2010-06-25 Thread WANG Cong
On 06/25/10 22:11, Mark Lawrence breamore...@yahoo.co.uk wrote:

 On 25/06/2010 19:23, WANG Cong wrote:
 On 06/25/10 14:31, Richard Thomaschards...@gmail.com  wrote:

 snip


 If you desperately want to limit the attribute assignments that can be
 performed on an object you can set the __slots__ attribute of its
 type. However, the Python ethos has always been to restrict as little
 as necessary to provide the tools it needs. Performing additional
 checks every time an attribute assignment is performed is completely
 unnecessary. Remember that unlike C these checks would have to be
 performed at run-time.


 I don't care in which way I can limit this, I care why I should limit
 this by default, not vice versa?

 Yeah, I do understand this could be a performance issue, but comparing
 it with a language design issue, _I think_ the latter thing is much more
 important than the former one.


 Blimey, one minute we're talking about Python dynamic attribute
 creation, the next it's a performance issue.  What do you want, blood
 on it?


No, I want people to focus on the language design things, not on
performance things.
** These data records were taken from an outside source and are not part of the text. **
(* ===== verification/Accounts.v ===== *)
(** Accounts, [apps/accounts/services.py] and [apps/accounts/managers.py]: new
    accounts and their setup tokens, the end of an account, and the throttling of
    failed sign-ins; and what the management commands do for the first system
    administrator.  Columns that Django fills by itself and no modelled code reads
    ([created_at], [updated_at]) are left out. *)
From S2P Require Import Prelude Text Models Store Tablets.

(** What the package takes from Django and [secrets]: [salted_hmac(salt, value)] as a
    hexadecimal digest, the salted hash of a password, [normalize_email] and
    [secrets.token_hex(16)]; random values are functions of the store. *)
Class Accounts := {
  salted_hmac : string → string → string;
  make_password : Db → string → string;
  normalize_email : string → string;
  token_hex : Db → string;
  AUTH_THROTTLE_WINDOW_SECONDS : Z;
  AUTH_THROTTLE_MAX_FAILURES : Z;
  AUTH_THROTTLE_LOCKOUT_SECONDS : Z
}.

Definition MICROSECONDS_PER_SECOND : Z := 1000000.
Definition SETUP_TOKEN_DURATION : Z := 24 * 60 * MICROSECONDS_PER_MINUTE.

(** The unique constraints of the accounts. *)
Definition accounts_user_email_key : string := "accounts_user_email_key".
Definition setup_token_hash_key : string := "accounts_accountsetuptoken_token_hash_key".

(** [AccountSetupToken.is_usable] *)
Definition is_usable (token : AccountSetupToken) (now : Z) : bool :=
  negb (opt_true (tk_used_at token)) && (now <? tk_expires_at token).

Section accounts.
Context `{Secrets} `{Accounts}.

Definition _hash (value : string) : string := salted_hmac "fire-backend-auth" value.

Definition email_taken (email : string) : M Db bool :=
  exists_where db_users (λ _ u, String.eqb (us_email u) email).

Definition duplicate_email {A} : M Db A :=
  raise EDuplicateEmail "An account with this email address already exists.".

Definition validate_new_account_email (email : string) : M Db string :=
  let email := str_casefold (normalize_email email) in
  let! taken := email_taken email in
  if taken then duplicate_email else ret email.

(** [user.set_password(raw)]; without a password it becomes unusable. *)
Definition set_password (uid : N) (raw_password : string) : M Db unit :=
  let! hashed := gets (λ s, make_password s raw_password) in
  save db_users uid (λ u, u <| us_password := Some hashed |>).

(** [User.objects.create_user] without a password, which leaves it unusable. *)
Definition create_user (email display_name : string) : M Db N :=
  guard (str_true email) EValue "Users must have an email address." ;;;
  guard (str_true display_name) EValue "Users must have a display name." ;;;
  let email := str_casefold (normalize_email email) in
  let! taken := email_taken email in
  guard (negb taken) EIntegrity accounts_user_email_key ;;;
  create db_users (mkUser true true email display_name None false).

Definition anonymous_email (token : string) : string :=
  "deleted-" +:+ token +:+ "@anonymized.invalid".

Definition permanently_deactivate_and_anonymize_user (uid : N) : M Db unit :=
  let! now := timezone_now in
  let! token := gets token_hex in
  let! taken := exists_where db_users
    (λ k u, negb (N.eqb k uid) && String.eqb (us_email u) (anonymous_email token)) in
  guard (negb taken) EIntegrity accounts_user_email_key ;;;
  save db_users uid (λ u, u <| us_email := anonymous_email token |>
    <| us_display_name := "Deleted administrator" |> <| us_is_active := false |>
    <| us_mfa_enabled := false |> <| us_password := None |>) ;;;
  update_where db_setup_tokens
    (λ t, N.eqb (tk_user t) uid && negb (opt_true (tk_used_at t)))
    (λ t, t <| tk_used_at := Some now |>) ;;;
  ret tt.

(** ** Setup tokens *)

Definition create_setup_token_for_user (user actor : N) : M Db (N * string) :=
  let! raw_token := gets token_urlsafe in
  let! now := timezone_now in
  let! taken := exists_where db_setup_tokens (λ _ t, String.eqb (tk_token_hash t) (_hash raw_token)) in
  guard (negb taken) EIntegrity setup_token_hash_key ;;;
  let! token := create db_setup_tokens
    (mkAccountSetupToken user (_hash raw_token) (now + SETUP_TOKEN_DURATION) actor None) in
  ret (token, raw_token).

(** A new account, which its owner activates with the token; the user, the token and
    the secret. *)
Definition create_setup_token (actor : N) (email display_name : string) : M Db (N * N * string) :=
  let! email := validate_new_account_email email in
  try_except
    (atomic (
      let! user := create_user email display_name in
      save db_users user (λ u, u <| us_password := None |> <| us_is_active := false |>) ;;;
      let! ' (token, raw_token) := create_setup_token_for_user user actor in
      ret (user, token, raw_token)))
    (λ e, if bool_decide (exn_kind e = EIntegrity) then
            Some (if String.eqb (exn_message e) accounts_user_email_key then duplicate_email
                  else reraise e)
          else None).

(** The user whose account the token activates, or [None]. *)
Definition consume_setup_token (raw_token password : string) : M Db (option N) :=
  let token_hash := _hash raw_token in
  atomic (
    let! found := first_where db_setup_tokens
      (λ _ t, String.eqb (tk_token_hash t) token_hash) by_pk in
    let! now := timezone_now in
    match found with
    | Some (k, token) =>
        if negb (String.eqb (tk_token_hash token) token_hash) || negb (is_usable token now)
        then ret None
        else
          set_password (tk_user token) password ;;;
          save db_users (tk_user token) (λ u, u <| us_is_active := true |>) ;;;
          save db_setup_tokens k (λ t, t <| tk_used_at := Some now |>) ;;;
          ret (Some (tk_user token))
    | None => ret None
    end).

(** ** Throttling *)

(** The hashed account name and, when it is known, the hashed address. *)
Definition throttle_subjects (account : string) (source_ip : option string) :
    list (string * string) :=
  ("ACCOUNT", str_casefold account) ::
  match source_ip with
  | Some ip => if str_true ip then [("IP", ip)] else []
  | None => []
  end.

Definition is_throttled (scope account : string) (source_ip : option string) : M Db bool :=
  let! now := timezone_now in
  let hashes := (λ x, _hash x.2) <$> throttle_subjects account source_ip in
  exists_where db_throttles (λ _ t,
    String.eqb (th_scope t) scope && existsb (String.eqb (th_subject_hash t)) hashes
    && match th_locked_until t with Some u => now <? u | None => false end).

(** One more failure; a window that is over starts again. *)
Definition count_failure (now : Z) (t : AuthenticationThrottle) : AuthenticationThrottle :=
  let t :=
    if th_window_started_at t + AUTH_THROTTLE_WINDOW_SECONDS * MICROSECONDS_PER_SECOND <=? now
    then t <| th_failure_count := 0 |> <| th_window_started_at := now |>
           <| th_locked_until := None |>
    else t in
  let t := t <| th_failure_count ::= λ n, n + 1 |> in
  if AUTH_THROTTLE_MAX_FAILURES <=? th_failure_count t
  then t <| th_locked_until :=
             Some (now + AUTH_THROTTLE_LOCKOUT_SECONDS * MICROSECONDS_PER_SECOND) |>
  else t.

Definition throttle_of (scope subject hash : string) (t : AuthenticationThrottle) : bool :=
  String.eqb (th_scope t) scope && String.eqb (th_subject t) subject
  && String.eqb (th_subject_hash t) hash.

Definition record_failure (scope : string) (now : Z) (x : string * string) : M Db unit :=
  let hash := _hash x.2 in
  atomic (
    let! found := first_where db_throttles (λ _ t, throttle_of scope x.1 hash t) by_pk in
    let! k :=
      match found with
      | Some (k, _) => ret k
      | None => create db_throttles (mkAuthenticationThrottle scope x.1 hash 0 now None)
      end in
    save db_throttles k (count_failure now)).

Definition record_auth_failure (scope account : string) (source_ip : option string) : M Db unit :=
  let! now := timezone_now in
  for_each (throttle_subjects account source_ip) (record_failure scope now).

(** ** The first system administrator *)

(** The transaction of [bootstrap_system_admin]. *)
Definition bootstrap_system_admin (email display_name : string) : M Db string :=
  let email := str_casefold email in
  atomic (
    let! exists_admin := exists_where db_system_roles (λ _ r, sr_active r) in
    guard (negb exists_admin) ECommand "An active system administrator already exists." ;;;
    let! taken := email_taken email in
    guard (negb taken) ECommand "A user with this email already exists." ;;;
    let! user := create_user email display_name in
    save db_users user (λ u, u <| us_password := None |> <| us_is_active := false |>) ;;;
    let! ' (_, token) := create_setup_token_for_user user user in
    create db_system_roles (mkSystemRole user true) ;;;
    ret token).

(** The transaction of [reissue_system_admin_setup]. *)
Definition reissue_setup (k : N) : M Db string :=
  atomic (
    let! role := get_obj db_system_roles k in
    let! user := get_obj db_users (sr_user role) in
    guard (negb (us_is_active user)) ECommand
      "The system administrator is already active; refusing to reissue." ;;;
    let! now := timezone_now in
    update_where db_setup_tokens
      (λ t, N.eqb (tk_user t) (sr_user role) && negb (opt_true (tk_used_at t)))
      (λ t, t <| tk_expires_at := now |>) ;;;
    let! ' (_, raw_token) := create_setup_token_for_user (sr_user role) (sr_user role) in
    ret raw_token).

(** [reissue_system_admin_setup], once the URL is checked. *)
Definition reissue_system_admin_setup : M Db string :=
  let! active_roles := select_ordered db_system_roles (λ _ r, sr_active r) by_pk in
  match active_roles with
  | [] => raise ECommand "No system administrator exists."
  | [(k, _)] => reissue_setup k
  | _ => raise ECommand "Multiple system administrators exist; refusing to reissue."
  end.
End accounts.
By talking about Python dynamic attribute
creation, I want to question the language design of Python in this
point, actually. :)

If someone still insists that this should be a performance thing more
than language design thing, then I will give up because that is saying
this language is not beautiful on this point.

Thanks.

-- 
Live like a child, think like the god.
 
-- 
http://mail.python.org/mailman/listinfo/python-list


Re: Python dynamic attribute creation

2010-06-25 Thread WANG Cong
On 06/25/10 20:22, Ian Kelly ian.g.ke...@gmail.com wrote:

 On Fri, Jun 25, 2010 at 12:51 PM, Stephen Hansen
 me+list/pyt...@ixokai.io wrote:
 Using assignments to create an attribute hides metaprogramming behide,
 while using delattr() exposes it.

 I don't understand what you're saying here either.

 I think he's saying that when an attribute exists in the class
 dictionary, assigning that attribute to an instance obscures it, and
 deleting that attribute from an instance exposes it.

 The point being, I guess, that when an assignment to an instance
 attribute is performed in the code, it's not immediately obvious
 whether that assignment is updating something already defined in the
 class or creating something entirely new.  Whereas deleting an
 instance attribute always exposes whatever is already defined at the
 class level.


Exactly. Sorry that I confused you.

 I think the distinction is false, though, since deleting an instance
 attribute says nothing about whether that attribute is defined at the
 class level to begin with.

As I replied in a previous email, this makes Python unify the operations
on class attribute with the operations on trivial dictionaries, yes,
this is good, but Python doesn't do enough, it doesn't go further to
allow dyname attribute _names_ which could make dyname class attribute
perfect. The PEP [1] is rejected for some reason that I don't know.

1. http://www.python.org/dev/peps/pep-0363/

Even if it did accept this, I still hold my points on whether this
should be done by assignments by default.

Thanks.


-- 
Live like a child, think like the god.